-
Notifications
You must be signed in to change notification settings - Fork 928
Description
Is your feature request related to a problem? Please describe.
During the work on fixing multi-threaded OBJ_RELEASE issues in MPI_Remove_error_code (commits 44dee9a and 6d3ee24), we identified an efficiency issue with how error codes and classes are allocated in the ompi_mpi_errcodes pointer array.
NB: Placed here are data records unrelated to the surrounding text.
(** * IntelliOS log-processing funnel: a shallow embedding

    The Python modules of the implementation plan in
    [backend/context.md] -- [log_fetcher.py], [regex_parsers.py],
    [config.py], [llm_layer.py] and [main.py] -- are embedded as Rocq
    functions.  The classifier has no code in the source; its decision
    rule is modelled from the specification.

    Conventions.
    - A Python [str] is a [string]; its characters are the code points
      below 256, which covers every character the registered pattern names.
    - A Python [dict] with string keys is a [gmap string _].
    - The outside world (standard output, the model service, the Windows
      event reader) is explicit: a [world] value threaded through a small
      state monad, and oracles for the two external services. *)

From Stdlib Require Import String Ascii List ZArith QArith Lia Bool.
From stdpp Require Import base option list strings gmap.

Local Open Scope string_scope.
Local Open Scope list_scope.

(** ** Python values held by the structured records *)

Inductive pyval : Type :=
  | PyNone
  | PyStr (s : string).

Global Instance pyval_eq_dec : EqDecision pyval.
Proof. solve_decision. Defined.

(** [bool(d)] for a dictionary: an empty one is falsy. *)
Definition truthy (d : gmap string pyval) : bool :=
  negb (bool_decide (d = ∅)).

(** [d.get(k)]: the value under [k], or [None]. *)
Definition dict_get (d : gmap string pyval) (k : string) : pyval :=
  default PyNone (d !! k).

(** ** The pattern language of [re], as far as the registry uses it *)

Module Re.

(** One member of a bracketed character set. *)
Inductive cset_item : Type :=
  | ILit (c : ascii)
  | IRange (lo hi : ascii)
  | IWord.

(** What a single pattern position accepts. *)
Inductive charset : Type :=
  | CAny
  | CLit (c : ascii)
  | CIn (items : list cset_item).

(** The compiled pattern is a flat sequence; a named group is a pair of
    marks around its body, as in the compiled form [re] itself uses. *)
Inductive node : Type :=
  | One (cs : charset)
  | Star (cs : charset)
  | Plus (cs : charset)
  | MarkOpen (name : string)
  | MarkClose (name : string).

Record regex : Type := Regex {
  rx_nodes : list node;
  rx_groups : list string
}.

Inductive compile_error : Type :=
  | BadPattern (msg : string)
  | Unsupported (msg : string).

Definition code (c : ascii) : nat := nat_of_ascii c.

Definition between (lo hi n : nat) : bool := (lo <=? n)%nat && (n <=? hi)%nat.

Definition is_ascii_alnum (c : ascii) : bool :=
  between 48 57 (code c) || between 65 90 (code c) || between 97 122 (code c).

(** [\w] on a [str] pattern: alphanumeric code points and the
    underscore.  Above 127 the alphanumeric ones are the Latin-1
    letters, the superscript digits and the vulgar fractions. *)
Definition is_word (c : ascii) : bool :=
  is_ascii_alnum c
  || (code c =? 95)%nat
  || (code c =? 170)%nat || (code c =? 178)%nat || (code c =? 179)%nat
  || (code c =? 181)%nat || (code c =? 185)%nat || (code c =? 186)%nat
  || between 188 190 (code c)
  || between 192 214 (code c) || between 216 246 (code c)
  || between 248 255 (code c).

Definition item_mem (i : cset_item) (c : ascii) : bool :=
  match i with
  | ILit d => bool_decide (c = d)
  | IRange lo hi => between (code lo) (code hi) (code c)
  | IWord => is_word c
  end.

(** The dot accepts everything but a line feed (no DOTALL flag). *)
Definition cs_mem (cs : charset) (c : ascii) : bool :=
  match cs with
  | CAny => negb (code c =? 10)%nat
  | CLit d => bool_decide (c = d)
  | CIn items => existsb (fun i => item_mem i c) items
  end.

(** *** Matching *)

Record mstate : Type := MState {
  ms_open : list (string * nat);
  ms_caps : gmap string (nat * nat)
}.

Definition ms_init : mstate := MState [] ∅.

Definition mark_open (n : string) (pos : nat) (st : mstate) : mstate :=
  MState ((n, pos) :: ms_open st) (ms_caps st).

Fixpoint assoc_find (n : string) (l : list (string * nat)) : option nat :=
  match l with
  | [] => None
  | (k, v) :: l' => if bool_decide (k = n) then Some v else assoc_find n l'
  end.

Definition mark_close (n : string) (pos : nat) (st : mstate) : mstate :=
  match assoc_find n (ms_open st) with
  | Some b => MState (ms_open st) (<[n := (b, pos)]> (ms_caps st))
  | None => st
  end.

(** Greedy repetition of a one-character set: take as many characters
    as possible, then give back one at a time until the rest of the
    pattern, the continuation [k], succeeds. *)
Fixpoint star_loop {R : Type} (cs : charset) (k : string → nat → option R)
    (s : string) (pos : nat) : option R :=
  match s with
  | String c s' =>
      if cs_mem cs c then
        match star_loop cs k s' (S pos) with
        | Some r => Some r
        | None => k s pos
        end
      else k s pos
  | EmptyString => k s pos
  end.

(** Match the node sequence at the head of [s], which starts at offset
    [pos] of the subject; on success the end offset and the marks. *)
Fixpoint match_here (r : list node) (s : string) (pos : nat) (st : mstate)
    : option (nat * mstate) :=
  match r with
  | [] => Some (pos, st)
  | One cs :: r' =>
      match s with
      | String c s' => if cs_mem cs c then match_here r' s' (S pos) st else None
      | EmptyString => None
      end
  | Star cs :: r' =>
      star_loop cs (fun s1 p1 => match_here r' s1 p1 st) s pos
  | Plus cs :: r' =>
      match s with
      | String c s' =>
          if cs_mem cs c
          then star_loop cs (fun s1 p1 => match_here r' s1 p1 st) s' (S pos)
          else None
      | EmptyString => None
      end
  | MarkOpen n :: r' => match_here r' s pos (mark_open n pos st)
  | MarkClose n :: r' => match_here r' s pos (mark_close n pos st)
  end.

(** Try every start offset from left to right, the end of the subject
    included. *)
Fixpoint search_from (r : list node) (s : string) (pos : nat)
    : option (nat * nat * mstate) :=
  match match_here r s pos ms_init with
  | Some (e, st) => Some (pos, e, st)
  | None =>
      match s with
      | String _ s' => search_from r s' (S pos)
      | EmptyString => None
      end
  end.

(** The match object: the subject, the span of the whole match and the
    spans of the named groups. *)
Record match_obj : Type := Match {
  m_string : string;
  m_span : nat * nat;
  m_caps : gmap string (nat * nat);
  m_names : list string
}.

(** [pattern.search(message)] *)
Definition search (rx : regex) (message : string) : option match_obj :=
  match search_from (rx_nodes rx) message 0 with
  | Some (b, e, st) => Some (Match message (b, e) (ms_caps st) (rx_groups rx))
  | None => None
  end.

Definition slice (s : string) (span : nat * nat) : string :=
  substring (fst span) (snd span - fst span) s.

(** [match.groupdict()]: every named group of the pattern, with [None]
    for a group that took no part in the match. *)
Definition groupdict (m : match_obj) : gmap string pyval :=
  foldr (fun n d =>
           <[n := match m_caps m !! n with
                  | Some span => PyStr (slice (m_string m) span)
                  | None => PyNone
                  end]> d)
        ∅ (m_names m).

(** *** Compilation of a pattern string

    [re.compile] reads the pattern one character at a time.  The
    fragment covers what the registry writes: literals, the dot,
    bracketed sets with ranges and [\w], escaped punctuation, the
    greedy [*] and [+] on a one-character item, and named groups.
    A pattern outside the fragment is reported as [Unsupported]; a
    pattern [re] itself refuses is a [BadPattern]. *)

Inductive pmode : Type :=
  | PTop
  | PEsc
  | PGroup (seen : nat)
  | PName (acc : string)
  | PClass0
  | PClass (items : list cset_item)
  | PClassEsc (items : list cset_item)
  | PClassDash (items : list cset_item) (lo : ascii).

Record pstate : Type := PState {
  p_out : list node;
  p_opens : list string;
  p_names : list string;
  p_mode : pmode
}.

Definition p_init : pstate := PState [] [] [] PTop.

Definition emit (n : node) (st : pstate) : pstate :=
  PState (n :: p_out st) (p_opens st) (p_names st) PTop.

Definition goto (m : pmode) (st : pstate) : pstate :=
  PState (p_out st) (p_opens st) (p_names st) m.

(** A [+] right after a repetition makes it possessive, which is outside
    the fragment; a [*] there is refused. *)
Definition quantify (plus : bool) (st : pstate) : compile_error + pstate :=
  let q := if plus then Plus else Star in
  match p_out st with
  | One cs :: out => inr (PState (q cs :: out) (p_opens st) (p_names st) PTop)
  | Star _ :: _ | Plus _ :: _ =>
      if plus then inl (Unsupported "possessive quantifier")
      else inl (BadPattern "multiple repeat")
  | MarkClose _ :: _ => inl (Unsupported "repeated group")
  | MarkOpen _ :: _ | [] => inl (BadPattern "nothing to repeat")
  end.

Definition is_digit (c : ascii) : bool := between 48 57 (code c).

Definition is_identifier (s : string) : bool :=
  match s with
  | EmptyString => false
  | String c _ =>
      negb (is_digit c)
      && forallb (fun d => is_ascii_alnum d || (code d =? 95)%nat)
                 (list_ascii_of_string s)
  end.

Definition close_group (st : pstate) : compile_error + pstate :=
  match p_opens st with
  | [] => inl (BadPattern "unbalanced parenthesis")
  | n :: opens => inr (PState (MarkClose n :: p_out st) opens (p_names st) PTop)
  end.

(** A group name is an identifier; one with characters beyond ASCII is
    outside the fragment. *)
Definition open_group (name : string) (st : pstate) : compile_error + pstate :=
  if bool_decide (name = "") then inl (BadPattern "missing group name")
  else if existsb (fun d => (128 <=? code d)%nat) (list_ascii_of_string name)
  then inl (Unsupported "group name beyond ASCII")
  else if negb (is_identifier name)
  then inl (BadPattern "bad character in group name")
  else if bool_decide (name ∈ p_names st)
  then inl (BadPattern "redefinition of group name")
  else inr (PState (MarkOpen name :: p_out st) (name :: p_opens st)
                   (p_names st ++ [name]) PTop).

Definition escaped (c : ascii) : compile_error + cset_item :=
  if bool_decide (c = "w"%char) then inr IWord
  else if is_ascii_alnum c then inl (Unsupported "escape")
  else inr (ILit c).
The current implementation in ompi/errhandler/errcode.c always increments ompi_mpi_errcode_lastused and allocates at the end of the array, even when there are NULL slots available from previously removed error codes/classes. When ompi_mpi_errcode_remove() or ompi_mpi_errclass_remove() is called, they set the pointer array entry to NULL, but these NULL slots are never reused, causing the array to grow indefinitely even if the actual number of active error codes/classes remains constant or decreases.
Impact:
- Memory waste: The pointer array continues to grow even when error codes/classes are removed
- Cache inefficiency: Sparse arrays lead to poor cache locality
- Handle exhaustion: In long-running applications with many add/remove cycles, the array could grow unnecessarily large
Current implementation details:
ompi_mpi_errcode_add() (errcode.c:376-390):
int ompi_mpi_errcode_add(int errclass)
{
ompi_mpi_errcode_t *newerrcode;
newerrcode = OBJ_NEW(ompi_mpi_errcode_t);
opal_mutex_lock(&errcode_lock);
newerrcode->code = (ompi_mpi_errcode_lastused+1);
newerrcode->cls = errclass;
opal_pointer_array_set_item(&ompi_mpi_errcodes, newerrcode->code, newerrcode
);
ompi_mpi_errcode_lastused++;
opal_mutex_unlock(&errcode_lock);
return newerrcode->code;
}ompi_mpi_errclass_add() (errcode.c:392-405):
int ompi_mpi_errclass_add(void)
{
ompi_mpi_errcode_t *newerrcode;
newerrcode = OBJ_NEW(ompi_mpi_errcode_t);
opal_mutex_lock(&errcode_lock);
newerrcode->cls = (ompi_mpi_errcode_lastused+1);
opal_pointer_array_set_item(&ompi_mpi_errcodes, newerrcode->cls, newerrcode)
;
ompi_mpi_errcode_lastused++;
opal_mutex_unlock(&errcode_lock);
return newerrcode->cls;
}Describe the solution you'd like
Implement a mechanism to track and reuse NULL slots in the ompi_mpi_errcodes pointer array before allocating new entries at the end. The preferred approach is to scan for free slots:
Before incrementing ompi_mpi_errcode_lastused, scan the array from ompi_mpi_errcode_lastpredefined + 1 to ompi_mpi_errcode_lastused for NULL entries:
int ompi_mpi_errcode_add(int errclass)
{
ompi_mpi_errcode_t *newerrcode;
int new_code = -1;
newerrcode = OBJ_NEW(ompi_mpi_errcode_t);
opal_mutex_lock(&errcode_lock);
// Try to find a free slot first
for (int i = ompi_mpi_errcode_lastpredefined + 1; i <= ompi_mpi_errcode_lastused; i++) {
if (NULL == opal_pointer_array_get_item(&ompi_mpi_errcodes, i)) {
new_code = i;
break;
}
}
// If no free slot found, allocate at the end
if (new_code < 0) {
new_code = ompi_mpi_errcode_lastused + 1;
ompi_mpi_errcode_lastused++;
}
newerrcode->code = new_code;
newerrcode->cls = errclass;
opal_pointer_array_set_item(&ompi_mpi_errcodes, new_code, newerrcode);
opal_mutex_unlock(&errcode_lock);
return new_code;
}Benefits:
- Simple implementation with no additional data structures
- Minimal performance overhead for typical usage patterns
- Efficient memory utilization
- Better cache locality with denser arrays
Implementation files to modify:
ompi/errhandler/errcode.c: Modifyompi_mpi_errcode_add()andompi_mpi_errclass_add()
Testing requirements:
- Add error code/class
- Remove it
- Add another error code/class
- Verify that the second add reuses the first slot (same error code value)
- Test with multiple add/remove cycles
- Thread safety: Ensure concurrent add/remove operations work correctly
The scan-for-free-slots approach is preferred initially because it's simple and straightforward. It can possibly be optimized later to a free list approach if profiling shows it's a bottleneck.
Additional context
This efficiency improvement builds upon recent bug fixes:
- Commit 44dee9a: "properly release errcode object and skip NULL on finalize"
- Commit 6d3ee24: "avoid data race setting LASTUSED attribute"
- Commit da50804: "Support MPI 4.1 removal of error class/code/string"
These commits fixed the multi-threading issues with OBJ_RELEASE and proper NULL handling, which are prerequisites for safely implementing efficient slot reuse.